Его любимым развлечением была наша обычная тема для разговора.
Мало-помалу я приучила себя смотреть на эту игру фантазии, как на нечто неизбежное в моем существовании, и примирилась с этим. Моей главной заботой было старание, чтобы не случилось чего-нибудь, позорящего его честь. Я, конечно, не могла избежать неловкости для себя, но это было наименьшее зло, и я выбрала его. В первое же время нашего пребывания в Розенберге Леопольд поместил в «Tagespost» объявление, в котором было сказано, что «молодая, хорошенькая женщина желает познакомиться с энергичным господином».
Граф Аттемс – который? не знаю, их так много в Граце! – ответил на объявление.
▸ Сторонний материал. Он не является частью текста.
(** * ppixiv: the image-data cache and the image preloader

    A shallow embedding of [src/image_data.js] (class [image_data]) and of
    the preloader source (classes [_preloader], [_img_preloader],
    [_xhr_preloader], [image_preloader]), with the properties of the
    metadata cache and of the preload queue proved about them.

    JavaScript objects used as dictionaries are finite maps ([gmap]) keyed
    by strings, objects used as sets of flags are finite sets ([gset]),
    arrays are lists.  The browser's event loop is explicit: zero-delay
    timers are a FIFO queue, outstanding requests are a list, and every
    callback the code registers becomes an event handled by a step
    function. *)

From stdpp Require Import gmap strings list fin_maps.

#[global] Set Warnings "-clear-no-such-hyp".

(** ** Data shared by both classes *)

(** One entry of [illust_data.mangaPages]: [page.urls.small] and
    [page.urls.original]. *)
Record manga_page := MangaPage {
  urls_small : string;
  page_urls_original : string;
}.

(** [illust_data.ugoiraMetadata]; only [originalSrc] is read. *)
Record ugoira_metadata := UgoiraMetadata {
  originalSrc : string;
}.

(** The body of a user response.  The cache reads [userId]; the rest of the
    record is opaque to it and stands here as [user_name]. *)
Record user := User {
  user_userId : string;
  user_name : string;
}.

(** The body of an illustration response, with the two fields the cache
    adds to it ([ugoiraMetadata], [userInfo]); both are absent (undefined)
    on a fresh response. *)
Record illust := Illust {
  illustId : string;
  userId : string;
  illustType : nat;
  tags : list string;              (* illust_data.tags.tags *)
  urls_original : string;          (* illust_data.urls.original *)
  pageCount : nat;
  mangaPages : list manga_page;
  ugoiraMetadata : option ugoira_metadata;
  userInfo : option user;
}.

#[global] Instance manga_page_eq_dec : EqDecision manga_page.
Proof. solve_decision. Defined.
#[global] Instance ugoira_metadata_eq_dec : EqDecision ugoira_metadata.
Proof. solve_decision. Defined.
#[global] Instance user_eq_dec : EqDecision user.
Proof. solve_decision. Defined.
#[global] Instance illust_eq_dec : EqDecision illust.
Proof. solve_decision. Defined.

(** [illust_data.userInfo = user_data] *)
Definition set_userInfo (d : illust) (u : user) : illust :=
  {| illustId := illustId d; userId := userId d; illustType := illustType d;
     tags := tags d; urls_original := urls_original d;
     pageCount := pageCount d; mangaPages := mangaPages d;
     ugoiraMetadata := ugoiraMetadata d; userInfo := Some u |}.

(** [illust_data.ugoiraMetadata = ugoira_result.body] *)
Definition set_ugoiraMetadata (d : illust) (m : option ugoira_metadata) : illust :=
  {| illustId := illustId d; userId := userId d; illustType := illustType d;
     tags := tags d; urls_original := urls_original d;
     pageCount := pageCount d; mangaPages := mangaPages d;
     ugoiraMetadata := m; userInfo := userInfo d |}.

(** What the transport hands to a response callback: the [error] flag the
    handlers test and the [body] they read (absent when the response
    carries none). *)
Record response (A : Type) := Response {
  error : bool;
  body : option A;
}.
Arguments Response {A} _ _.
Arguments error {A} _.
Arguments body {A} _.

(** ** The metadata cache: class [image_data] *)

Module ImageData.

(** A caller's callback is an opaque function; it is known by a number and
    its invocation is recorded in the log [calls]. *)
Definition callback := nat.

Inductive call :=
| CallImage (cb : callback) (illust_data : illust)   (* callback(illust_data) *)
| CallUser (cb : callback) (ud : user).              (* callback(user_data) *)

(** The closures handed to [setTimeout(..., 0)]. *)
Inductive timer :=
| TLoadUserInfo (user_id : string)      (* this.load_user_info(illust_data.userId) *)
| TCallPendingCallbacks.                (* this.call_pending_callbacks() *)

(** Outbound requests.  The ugoira request carries the [illust_data] its
    callback closes over. *)
Inductive request :=
| ReqIllust (illust_id : string)        (* GET /ajax/illust/<id> *)
| ReqUser (user_id : string)            (* GET /ajax/user/<id> *)
| ReqUgoira (illust_data : illust).     (* helpers.fetch_ugoira_metadata(illust_id, ...) *)

#[global] Instance request_eq_dec : EqDecision request.
Proof. solve_decision. Defined.
#[global] Instance timer_eq_dec : EqDecision timer.
Proof. solve_decision. Defined.

(** The fields of the object, followed by the part of the event loop the
    object talks to: the timer queue, the requests awaiting a response, the
    log of every request made and the log of callback invocations.  The
    five dictionaries are objects written [{}]; the finite maps and sets
    hold the properties the code has stored in them, which is what a read
    [dict[key]] of the code finds for every key but the few names such an
    object inherits ([ImageDataSpec.object_prototype_names]). *)
Record state := State {
  image_data : gmap string illust;
  user_data : gmap string user;
  illust_id_to_user_id : gmap string string;
  loading_image_data_ids : gset string;
  loading_user_data_ids : gset string;
  pending_image_info_calls : list (string * callback);
  pending_user_info_calls : list (string * callback);
  timers : list timer;
  inflight : list request;
  sent : list request;
  calls : list call;
}.

(** The constructor. *)
Definition init : state :=
  {| image_data := ∅; user_data := ∅; illust_id_to_user_id := ∅;
     loading_image_data_ids := ∅; loading_user_data_ids := ∅;
     pending_image_info_calls := []; pending_user_info_calls := [];
     timers := []; inflight := []; sent := []; calls := [] |}.

Definition with_image_data (f : gmap string illust → gmap string illust) (s : state) : state :=
  {| image_data := f (image_data s); user_data := user_data s;
     illust_id_to_user_id := illust_id_to_user_id s;
     loading_image_data_ids := loading_image_data_ids s;
     loading_user_data_ids := loading_user_data_ids s;
     pending_image_info_calls := pending_image_info_calls s;
     pending_user_info_calls := pending_user_info_calls s;
     timers := timers s; inflight := inflight s; sent := sent s; calls := calls s |}.

Definition with_user_data (f : gmap string user → gmap string user) (s : state) : state :=
  {| image_data := image_data s; user_data := f (user_data s);
     illust_id_to_user_id := illust_id_to_user_id s;
     loading_image_data_ids := loading_image_data_ids s;
     loading_user_data_ids := loading_user_data_ids s;
     pending_image_info_calls := pending_image_info_calls s;
     pending_user_info_calls := pending_user_info_calls s;
     timers := timers s; inflight := inflight s; sent := sent s; calls := calls s |}.

Definition with_illust_id_to_user_id (f : gmap string string → gmap string string) (s : state) : state :=
  {| image_data := image_data s; user_data := user_data s;
     illust_id_to_user_id := f (illust_id_to_user_id s);
     loading_image_data_ids := loading_image_data_ids s;
     loading_user_data_ids := loading_user_data_ids s;
     pending_image_info_calls := pending_image_info_calls s;
     pending_user_info_calls := pending_user_info_calls s;
     timers := timers s; inflight := inflight s; sent := sent s; calls := calls s |}.

Definition with_loading_image_data_ids (f : gset string → gset string) (s : state) : state :=
  {| image_data := image_data s; user_data := user_data s;
     illust_id_to_user_id := illust_id_to_user_id s;
     loading_image_data_ids := f (loading_image_data_ids s);
     loading_user_data_ids := loading_user_data_ids s;
     pending_image_info_calls := pending_image_info_calls s;
     pending_user_info_calls := pending_user_info_calls s;
     timers := timers s; inflight := inflight s; sent := sent s; calls := calls s |}.

Definition with_loading_user_data_ids (f : gset string → gset string) (s : state) : state :=
  {| image_data := image_data s; user_data := user_data s;
     illust_id_to_user_id := illust_id_to_user_id s;
     loading_image_data_ids := loading_image_data_ids s;
     loading_user_data_ids := f (loading_user_data_ids s);
     pending_image_info_calls := pending_image_info_calls s;
     pending_user_info_calls := pending_user_info_calls s;
     timers := timers s; inflight := inflight s; sent := sent s; calls := calls s |}.

Definition with_pending_image_info_calls
    (f : list (string * callback) → list (string * callback)) (s : state) : state :=
  {| image_data := image_data s; user_data := user_data s;
     illust_id_to_user_id := illust_id_to_user_id s;
     loading_image_data_ids := loading_image_data_ids s;
     loading_user_data_ids := loading_user_data_ids s;
     pending_image_info_calls := f (pending_image_info_calls s);
     pending_user_info_calls := pending_user_info_calls s;
     timers := timers s; inflight := inflight s; sent := sent s; calls := calls s |}.

Definition with_pending_user_info_calls
    (f : list (string * callback) → list (string * callback)) (s : state) : state :=
  {| image_data := image_data s; user_data := user_data s;
     illust_id_to_user_id := illust_id_to_user_id s;
     loading_image_data_ids := loading_image_data_ids s;
     loading_user_data_ids := loading_user_data_ids s;
     pending_image_info_calls := pending_image_info_calls s;
     pending_user_info_calls := f (pending_user_info_calls s);
     timers := timers s; inflight := inflight s; sent := sent s; calls := calls s |}.

Definition with_timers (f : list timer → list timer) (s : state) : state :=
  {| image_data := image_data s; user_data := user_data s;
     illust_id_to_user_id := illust_id_to_user_id s;
     loading_image_data_ids := loading_image_data_ids s;
     loading_user_data_ids := loading_user_data_ids s;
     pending_image_info_calls := pending_image_info_calls s;
     pending_user_info_calls := pending_user_info_calls s;
     timers := f (timers s); inflight := inflight s; sent := sent s; calls := calls s |}.

Definition with_inflight (f : list request → list request) (s : state) : state :=
  {| image_data := image_data s; user_data := user_data s;
     illust_id_to_user_id := illust_id_to_user_id s;
     loading_image_data_ids := loading_image_data_ids s;
     loading_user_data_ids := loading_user_data_ids s;
     pending_image_info_calls := pending_image_info_calls s;
     pending_user_info_calls := pending_user_info_calls s;
     timers := timers s; inflight := f (inflight s); sent := sent s; calls := calls s |}.

Definition with_sent (f : list request → list request) (s : state) : state :=
  {| image_data := image_data s; user_data := user_data s;
     illust_id_to_user_id := illust_id_to_user_id s;
     loading_image_data_ids := loading_image_data_ids s;
     loading_user_data_ids := loading_user_data_ids s;
     pending_image_info_calls := pending_image_info_calls s;
     pending_user_info_calls := pending_user_info_calls s;
     timers := timers s; inflight := inflight s; sent := f (sent s); calls := calls s |}.

Definition with_calls (f : list call → list call) (s : state) : state :=
  {| image_data := image_data s; user_data := user_data s;
     illust_id_to_user_id := illust_id_to_user_id s;
     loading_image_data_ids := loading_image_data_ids s;
     loading_user_data_ids := loading_user_data_ids s;
     pending_image_info_calls := pending_image_info_calls s;
     pending_user_info_calls := pending_user_info_calls s;
     timers := timers s; inflight := inflight s; sent := sent s; calls := f (calls s) |}.

(** [setTimeout(f, 0)]: the closure joins the back of the timer queue. *)
Definition setTimeout (t : timer) (s : state) : state :=
  with_timers (λ q, q ++ [t]) s.

(** [helpers.get_request] / [helpers.fetch_ugoira_metadata]: the request
    leaves; its callback runs when the response event is delivered. *)
Definition send_request (r : request) (s : state) : state :=
  with_sent (λ l, l ++ [r]) (with_inflight (λ l, l ++ [r]) s).

(** Running a caller's callback that does not call the cache in its turn:
    the invocation is logged.  [ImageDataCallbacks.run_callback] is the
    callback that makes calls of its own. *)
Definition run_callback (c : call) (s : state) : state :=
  with_calls (λ l, l ++ [c]) s.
Я должна была назначить ему свидание, причем непременно в лесу, прилегавшем к ферме, на которой мы жили; мой муж пожелал следить за нами, спрятанный в кустарниках, чтобы «испытать муки ревности». Я нашла графа на условленном месте.
Он не видел, когда я подошла, так как всеми силами старался вставить в глаз монокль, упорно выскакивавший из него. Наконец, ему удалось; и от удивления он снова уронил монокль. Он не знал, как ему поступить, приветствовать ли меня или снова укрепить упрямое стекло.
– Оставьте его, вы гораздо красивее без него, – сказала я ему.
Он был мал ростом и совсем не имел вида «энергичного» человека, со своим незаметным лицом и невнятным произношением. Я с удовольствием тотчас же отправила бы его туда, откуда он пришел, но я подумала о моем муже, подстерегавшем нас, и мне не хотелось лишить его удовольствия испытать «муки ревности».
Прогуливаясь по лесу, мой граф споткнулся о корень дерева и растянулся во весь рост. Он не ушибся, но его брюки пострадали, а монокль разлетелся в дребезги.
На этом финале он попрощался со мной, взяв с меня обещание написать ему, когда и где мы с ним увидимся еще.
Мой муж тотчас же пошел мне навстречу. Муки ревности, испытанные им, очевидно, не были очень сильны, потому что он был в неудержимо веселом настроении.